La curiosité de l’auteur a été, selon lui, entretenue par l’absence de tout héritage intellectuel déterminé, de toute vérité reçue du milieu familial. Autodidacte déclaré, il a échappé d’autant mieux à la spécialisation des experts et des disciplines, et revendiqué une exigence de transversalité dans les branches multiples du savoir.

L’idée de « complexité », qu’il a dégagée peu à peu et que théorisent les six parties de La Méthode (1977-2004), est la clé de son œuvre. Il s’agit pour Morin de prôner une pensée qui prenne en compte les multiples dimensions d’une même réalité, d’instituer un nouveau paradigme qui, dans tous les domaines, nous permette d’éviter la simplification. La pensée disjonctive (tant pratiquée, notamment, par les journalistes : A ou B) est un aspect majeur de la pensée simplifiante. Notre vie la plus quotidienne peut nous en offrir des exemples : ce cadeau de Noël, vous l’a-t-on offert par obligation ou pour vous faire plaisir ? Et si c’était les deux ? Il faut donc fuir la disjonction (exclusive), et, de la même façon, la réduction : ainsi, nous dit Morin, on ne peut réduire Heidegger à son adhésion au nazisme, si terrible qu’elle soit.

Quels sont les philosophes qui ont conduit Edgar Morin à se forger sa pensée propre ? Ce sont ceux qui reconnaissent les contradictions, le caractère à la fois antagoniste et complémentaire (l’auteur accole sans cesse ces deux termes) des éléments composant toute réalité. Au premier rang d’entre eux, Héraclite d’Éphèse, le philosophe qui enseigne l’impossibilité de descendre deux fois dans le même fleuve. Le penseur du devenir est aussi celui de la contradiction, comme le montre cette autre formulation, plus morinienne, de la même idée : « Dans des fleuves identiques, nous entrons et n’entrons pas. » Dénigré par Platon pour son prétendu relativisme, Héraclite (l’« obscur ») fut également critiqué par Aristote, selon qui « en disant une chose et son contraire l’Éphésien [faisait] éclater le langage et toute forme de rationalité » (1). Pour Morin, il est « ce penseur qui maintient toujours ensemble, unis, deux termes antagonistes qui devraient s’exclure ».

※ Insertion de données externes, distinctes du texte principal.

Lemma migrate_spec key legacyKey a d d' err : legible a → migrate key legacyKey a d = (d', err) →
  moved key legacyKey a (rows d) (rows d') ∧ (err = None → rows d' = delete legacyKey (<[key := Good a]> (rows d))).
Proof.
  intros Ha. unfold migrate. destruct (marshal a) as [row|] eqn:Hm; [|by intros [= <- <-]; split; [constructor|]].
  rewrite (marshal_same _ _ Ha Hm). destruct (sc_set key (Good a) d) as [d1 [msg|]] eqn:E.
  { intros [= <- <-]. rewrite (sc_set_failed _ _ _ _ _ E). by split; [constructor|]. }
  apply sc_set_ok in E. destruct (sc_delete legacyKey d1) as [d2 [msg|]] eqn:E2; intros [= <- <-].
  - rewrite (sc_delete_failed _ _ _ _ E2) E. by split; [constructor|].
  - rewrite (sc_delete_ok _ _ _ E2) E. by split; [constructor|].
Qed.

Lemma decoded_note m k a : decoded m → note (m !! k) = Some a → legible a ∧ an_Values a ≠ ∅ ∧ m !! k = Some (Good a).
Proof.
  intros Hm. unfold note. destruct (m !! k) as [[b|]|] eqn:Hk; [|done..]. case_bool_decide; [done|]. intros [= <-]. eauto.
Qed.

(** Whatever a move leaves, the entity's note is the one it was. *)
Lemma moved_view key legacyKey a m m' : decoded m → note (m !! key) = None → has_legacy key legacyKey = true →
  note (m !! legacyKey) = Some a → moved key legacyKey a m m' → view key legacyKey m' = Some a.
Proof.
  intros Hd Hk Hl Ha Hm. destruct (decoded_note _ _ _ Hd Ha) as (Hleg & Hne & Hrow). unfold view.
  assert (legacyKey ≠ key) as Hneq by (unfold has_legacy in Hl; repeat case_bool_decide; naive_solver).
  destruct Hm; [by rewrite Hk Hl|by rewrite lookup_insert_eq /= bool_decide_eq_false_2|].
  by rewrite lookup_delete_ne // lookup_insert_eq /= bool_decide_eq_false_2.
Qed.

Lemma GetAt_cases key legacyKey d d' res : decoded (rows d) → GetAt key legacyKey d = (d', res) →
  (d' = d ∧ (∀ a, res = inr a → a = view key legacyKey (rows d) ∧ (a = None ∨ note (rows d !! key) = a))) ∨
  ∃ a, note (rows d !! key) = None ∧ has_legacy key legacyKey = true ∧ note (rows d !! legacyKey) = Some a ∧ legible a ∧
    d' = (migrate key legacyKey a d).1 ∧ res = inr (Some a).
Proof.
  intros Hd. unfold GetAt. destruct (Get key d) as [err|r] eqn:E; [by intros [= <- <-]; left|]. apply Get_sound in E.
  destruct r as [a|]; [intros [= <- <-]; left; split; [done|]; intros b [= <-]; unfold view; rewrite -E; auto|].
  unfold view. rewrite -E. assert (has_legacy key legacyKey = negb (bool_decide (legacyKey = ""%string) || bool_decide (legacyKey = key))) as -> by (unfold has_legacy; by rewrite negb_orb).
  destruct (_ || _); [intros [= <- <-]; left; split; [done|]; intros b [= <-]; auto|]. simpl.
  destruct (Get legacyKey d) as [err|r] eqn:E2; [by intros [= <- <-]; left|]. apply Get_sound in E2. destruct r as [a|].
  - intros [= <- <-]. right. exists a. split_and!; try done. by apply (decoded_note (rows d) legacyKey).
  - intros [= <- <-]. left. split; [done|]. intros b [= <-]. auto.
Qed.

Hegel, qui a vu en Héraclite l’ancêtre de sa dialectique, est une autre grande admiration d’Edgar Morin. Morin pense pourtant que la dialectique hégélienne cherche à dépasser les contradictions, au prix parfois de « prestidigitations », et, pour cette raison, il préfère lui substituer sa propre « dialogique », plus fidèle selon lui à Héraclite. Mais peut-être ne faut-il pas interpréter Hegel comme voulant à toute force surmonter n’importe quelle contradiction, puisque, par exemple, il énonce : « La contradiction n’est pas présente simplement dans une réflexion extérieure, mais dans les choses elles-mêmes (2). » Edgar Morin est sensible à la thèse hégélienne selon laquelle penser abstrait, c’est réduire un ensemble complexe à un seul de ses traits ; ne voir, par exemple, dans un meurtrier que cette abstraction d’être un meurtrier. Pour lui, « la pensée hégélienne est la plus concrète qui soit, parce qu’elle affronte les contradictions du réel et de l’existence ».

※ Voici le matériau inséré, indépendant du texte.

(* ===== verification/AnnotationsExamples.v ===== *)
(** * Annotations on concrete nodes

    A sidecar in memory whose writes can fail, the witnesses, and four behaviours that
    differ from what the comments of the source say. *)
From S2P Require Import Prelude GoStd Values Entities Events Projection ProjectionSpec Tenant Auth Sink LogshipExamples Annotations AnnotationsSpec AnnotationsSync Annotate.
Open Scope Z_scope.

(** ** A sidecar in memory *)

(** The rows, and for the writes to come whether each fails. *)
Record Mem := mkMem { mm_rows : gmap string Row; mm_fails : list bool }.
Definition fails (d : Mem) : bool := default false (head (mm_fails d)).
#[export] Instance mem_sidecar : Sidecar Mem := {|
  sc_get k d := inr (mm_rows d !! k);
  sc_iter d := inr (sort_by fst (map_to_list (mm_rows d)), None);
  sc_set k row d := if fails d then (mkMem (mm_rows d) (tail (mm_fails d)), Some "disk"%string) else (mkMem (<[k := row]> (mm_rows d)) (tail (mm_fails d)), None);
  sc_delete k d := if fails d then (mkMem (mm_rows d) (tail (mm_fails d)), Some "disk"%string) else (mkMem (delete k (mm_rows d)) (tail (mm_fails d)), None);
|}.
#[export] Program Instance mem_sidecar_laws : SidecarLaws Mem := {| rows := mm_rows |}.
Next Obligation. by intros k d v [= <-]. Qed.
Next Obligation. by intros d l [= <-]. Qed.
Next Obligation. by intros d l err [= <- _]. Qed.
Next Obligation. intros k r d d'. cbn. case_match; [done|by intros [= <-]]. Qed.
Next Obligation. intros k r d d' msg. cbn. case_match; [by intros [= <-]|done]. Qed.
Next Obligation. intros k d d'. cbn. case_match; [done|by intros [= <-]]. Qed.
Next Obligation. intros k d d' msg. cbn. case_match; [by intros [= <-]|done]. Qed.
#[export] Instance events_writer : LineWriter (list AuditEvent) := λ ev w, (w ++ [ev])%list.

(** Rows that read back as they are. *)
Definition reads_back (m : gmap string Row) : bool :=
  forallb (λ x, match x.2 with Good a => bool_decide (read_back a = a) | Bad _ => true end) (map_to_list m).
Lemma reads_back_decoded m : reads_back m = true → decoded m.
Proof.
  unfold reads_back. rewrite forallb_forall. intros H k a Hk. specialize (H (k, Good a)). simpl in H.
  assert (read_back a = a) as <-; [|apply read_back_legible]. apply (bool_decide_eq_true (read_back a = a)), H. by apply list_elem_of_In, elem_of_map_to_list.
Qed.

Definition owner (who : string) (t : Time) : Annotation := mkAnnotation {["owner" := who]}%string "" t.
Definition tombstone (t : Time) : Annotation := mkAnnotation ∅ "" t.
Definition writer : Ctx := WithWritable true no_ctx.
Definition fp : string := IdentityHash host_a.
Definition old_rows : gmap string Row := {["A"%string := Good (owner "alice" 1000)]}.
Definition values_of (d : Mem) (k : string) : option (list (string * string)) :=
  match note (mm_rows d !! k) with Some a => Some (map_to_list (an_Values a)) | None => None end.

(** ** Witnesses *)

Lemma move_keeps_the_note_witness : decoded old_rows ∧ view fp "A" old_rows = Some (owner "alice" 1000) ∧
  view fp "A" (rows (GetAt fp "A" (mkMem old_rows [false; true])).1) = view fp "A" old_rows.
Proof.
  assert (decoded old_rows) as Hd by (apply reads_back_decoded; vm_compute; reflexivity). split; [exact Hd|]. split; [vm_compute; reflexivity|].
  destruct (GetAt fp "A" (mkMem old_rows [false; true])) as [d' res] eqn:E.
  exact (proj1 (proj2 (proj2 (move_keeps_the_note fp "A" (mkMem old_rows [false; true]) d' res Hd E)))).
Defined.

Definition runbook : gmap string string := {["runbook" := "wiki"]}%string.
Definition node_a : Surface Mem (list AuditEvent) := mkSurface (Some (mkMem old_rows [])) (Some []).
Definition annotated : Surface Mem (list AuditEvent) * (AnnotateError + Annotation) := annotateEntity demo writer None "A" runbook 2000 2001 node_a.

Lemma old_moves id e old : ResolveHandle demo "A" = Some id → g_entities demo !! id = Some e → note (old_rows !! IdentityHash e) = None →
  view (IdentityHash e) id old_rows = Some old → (migrate (IdentityHash e) id old (mkMem old_rows [])).2 = None.
Proof.
  assert (ResolveHandle demo "A" = Some "A"%string) as -> by (vm_compute; reflexivity). intros [= <-].
  assert (g_entities demo !! "A"%string = Some host_a) as -> by (vm_compute; reflexivity). intros [= <-] _.
  assert (view (IdentityHash host_a) "A" old_rows = Some (owner "alice" 1000)) as -> by (vm_compute; reflexivity). intros [= <-]. vm_compute. reflexivity.
Qed.


(** Two nodes and the store, with a note each and one that was removed on the second. *)
Definition left_rows : gmap string Row := {["x" := Good (owner "alice" 1000); "y" := Good (owner "bob" 10)]}%string.
Definition right_rows : gmap string Row := {["y" := Good (tombstone 20); "z" := Good (owner "carol" 5)]}%string.
Definition pair : list Mem := [mkMem left_rows []; mkMem right_rows []].
Definition store0 : gmap string Row := {[nameFor "annotations/acme" "x" := Good (owner "zoe" 900)]}.
Definition round1 : option (list Mem * gmap string Row) := sync_round "annotations/acme" pair store0.
Definition round2 : option (list Mem * gmap string Row) := match round1 with Some (ds, r) => sync_round "annotations/acme" ds r | None => None end.

Lemma store0_ok : shared_ok "annotations/acme" store0.
Proof.
  split; [apply reads_back_decoded; vm_compute; reflexivity|].
  intros name key [row Hrow] _. cbn [objects mem_sink_laws] in Hrow. unfold store0 in Hrow. apply lookup_singleton_Some in Hrow as [<- _].
  rewrite keyFromName_nameFor. by intros [= <-].
Qed.
Lemma pair_ok : cluster_ok "annotations/acme" pair store0.
Proof. split; [exact store0_ok|]. apply Forall_cons_2; [|apply Forall_singleton]; apply reads_back_decoded; vm_compute; reflexivity. Qed.

Lemma sync_keeps_the_newest_witness : decoded right_rows ∧ shared_ok "annotations/acme" store0 ∧
  ∃ d' r' y, SyncOnce "annotations/acme" (mkMem right_rows []) store0 = (d', r', y) ∧ sy_err y = None ∧
    ∀ key, rows d' !! key = newest (right_rows !! key) (remote "annotations/acme" key store0).
Proof.
  assert (decoded right_rows) as Hd by (apply reads_back_decoded; vm_compute; reflexivity). split; [exact Hd|]. split; [exact store0_ok|].
  destruct (SyncOnce "annotations/acme" (mkMem right_rows []) store0) as [[d' r'] y] eqn:E. exists d', r', y. split; [reflexivity|].
  assert (sy_err y = None) as Hy. { assert (sy_err (SyncOnce "annotations/acme" (mkMem right_rows []) store0).2 = None) as H by (vm_compute; reflexivity). rewrite E in H. exact H. }
  split; [exact Hy|]. intros key. exact (proj1 (proj2 (proj2 (proj2 (proj2 (sync_keeps_the_newest "annotations/acme" (mkMem right_rows []) store0 d' r' y Hd store0_ok E)))) Hy key)).
Defined.

(** What a key holds in the cluster has distinct times. *)
Lemma pair_stamps key a b : held "annotations/acme" pair store0 key (Some (Good a)) → held "annotations/acme" pair store0 key (Some (Good b)) →
  an_UpdatedAt a = an_UpdatedAt b → a = b.
Proof.
  assert (∀ c, held "annotations/acme" pair store0 key (Some (Good c)) →
    (key, c) ∈ [("x", owner "zoe" 900); ("x", owner "alice" 1000); ("y", owner "bob" 10); ("y", tombstone 20); ("z", owner "carol" 5)]%string) as Hc.
  { intros c [H|(d & Hd & H)].
    - symmetry in H. unfold remote, store0 in H. cbn [objects mem_sink_laws] in H. apply lookup_singleton_Some in H as [<-%nameFor_inj [= <-]]. left.
    - unfold pair in Hd. symmetry in H. repeat (apply elem_of_cons in Hd as [->|Hd]); [..|by apply not_elem_of_nil in Hd]; cbn [rows mem_sidecar_laws mm_rows] in H;
        unfold left_rows, right_rows in H; apply lookup_insert_Some in H as [[<- [= <-]]|[_ [<- [= <-]]%lookup_singleton_Some]]; by_decide. }
  intros Ha%Hc Hb%Hc Heq. clear Hc. rewrite !elem_of_cons in Ha. rewrite !elem_of_cons in Hb. rewrite elem_of_nil in Ha. rewrite elem_of_nil in Hb.
  destruct_or! Ha; destruct_or! Hb; simplify_eq; done.
Qed.


(** The second node, where the host has another id. *)
Definition graph_b : Graph := putEntity (mkEntity "Q" "host" [("host.name", KindString "a")] [] "") New.
Definition sidecar_of (s : Surface Mem (list AuditEvent)) : Mem := default (mkMem ∅ []) (sf_ann s).
Definition from_a : Mem * gmap string Row * Synced := SyncOnce "annotations/acme" (sidecar_of annotated.1) store0.
Definition to_b : Mem * gmap string Row * Synced := SyncOnce "annotations/acme" (mkMem right_rows []) from_a.1.2.
Definition read_b : Surface Mem (list AuditEvent) * option Annotation := annotationFor graph_b "Q" (mkSurface (Some to_b.1.1) None).

Lemma triple {A B C} (x : A * B * C) : x = (x.1.1, x.1.2, x.2).
Proof. by destruct x as [[a b] c]. Qed.


(** ** Divergences *)

(** A host annotated under its old key, moved by a read that stopped between the write and
    the delete, and whose note is then removed. *)
Definition half_moved : Mem := (GetAt fp "A" (mkMem old_rows [false; true])).1.
Definition remove_owner : gmap string string := {["owner" := ""]}%string.
Definition removed : Mem := (SetAt fp "A" remove_owner "" 2000 half_moved).1.

(** A removed note returns. A move that stopped half-way leaves the note under both
    keys; the comment says the next read resolves that, but a read that finds the
    fingerprint's row does not look further. A removal then writes its tombstone under the
    fingerprint alone, and the next read, for which a tombstone is absence, falls back to
    the old key and moves the removed note over the tombstone. *)
Theorem removed_note_returns :
  values_of half_moved fp = Some [("owner", "alice")]%string ∧ values_of removed fp = None ∧ mm_rows removed !! fp = Some (Good (tombstone 2000)) ∧
  values_of (GetAt fp "A" removed).1 fp = Some [("owner", "alice")]%string.
Proof. split; [vm_compute; reflexivity|]. split; [vm_compute; reflexivity|]. split; vm_compute; reflexivity. Qed.

(** A write whose move failed forgets the earlier notes. SetAt moves the old row first,
    so that the merge sees what was written earlier, and stops when that reports an error;
    but a failed move is not reported. The merge then starts from nothing, and its row
    hides the old one for good. *)
Theorem failed_move_forgets :
  values_of (SetAt fp "A" runbook "" 2000 (mkMem old_rows [])).1 fp = Some [("owner", "alice"); ("runbook", "wiki")]%string ∧
  let d := (SetAt fp "A" runbook "" 2000 (mkMem old_rows [true])).1 in
  values_of d fp = Some [("runbook", "wiki")]%string ∧ values_of d "A" = Some [("owner", "alice")]%string ∧
  values_of (GetAt fp "A" d).1 fp = Some [("runbook", "wiki")]%string.
Proof. split; [vm_compute; reflexivity|]. split; [vm_compute; reflexivity|]. split; vm_compute; reflexivity. Qed.

(** Over GraphQL a handle other than the entity's id is used as its old key. A note
    still kept under the id is then neither moved nor merged, and the new row hides it;
    over MCP the same handle resolves to the id first and both notes are kept. *)
Theorem graphql_handle_hides_old_note :
  let s := mkSurface (Some (mkMem old_rows [])) (None : option (list AuditEvent)) in
  values_of (sidecar_of (annotateEntity demo writer None fp runbook 2000 2001 s).1) fp = Some [("owner", "alice"); ("runbook", "wiki")]%string ∧
  let g := sidecar_of (AnnotateEntity demo writer None fp [("runbook", "wiki")]%string 2000 2001 s).1 in
  values_of g fp = Some [("runbook", "wiki")]%string ∧ values_of g "A" = Some [("owner", "alice")]%string ∧
  (resolve_Annotations demo "A" (mkSurface (Some g) (None : option (list AuditEvent)))).2 = inr (Some (mkAnnotation runbook "" 2000)).
Proof. split; [vm_compute; reflexivity|]. split; [vm_compute; reflexivity|]. split; vm_compute; reflexivity. Qed.

(** The count of annotated entities includes those whose annotation was removed. *)
Theorem count_includes_removed :
  let d := (SetAt fp "" remove_owner "" 2000 (mkMem {[fp := Good (owner "alice" 1000)]} [])).1 in
  values_of d fp = None ∧ Count d = inr 1%nat.
Proof. split; vm_compute; reflexivity. Qed.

La complexité ne se contente pas de la seule raison, à moins que celle-ci intègre une dimension d’irrationalité. La pluralité des points de vue, notamment, ne nous permet pas en elle-même d’agir, il faut faire des choix, et dans ces choix la raison n’entre pas seule : « l’instant de la décision est une folie », disait Kierkegaard, repris par Derrida. Celui qui, avec Héraclite, a le plus compté pour Morin est Pascal, « notre plus profond anthropologue », l’auteur de cette phrase faite pour lui : « La source de toutes les hérésies est de ne pas concevoir l’accord de deux vérités opposées. » Par excellence, le pari pascalien est un mélange inextricable de raison et de foi. Sous l’influence de Pascal, Morin a bâti son concept d’homo sapiens-demens, où l’opposition rationnel/absurde « s’accompagne d’une complémentarité dialogique de l’un et de l’autre ». 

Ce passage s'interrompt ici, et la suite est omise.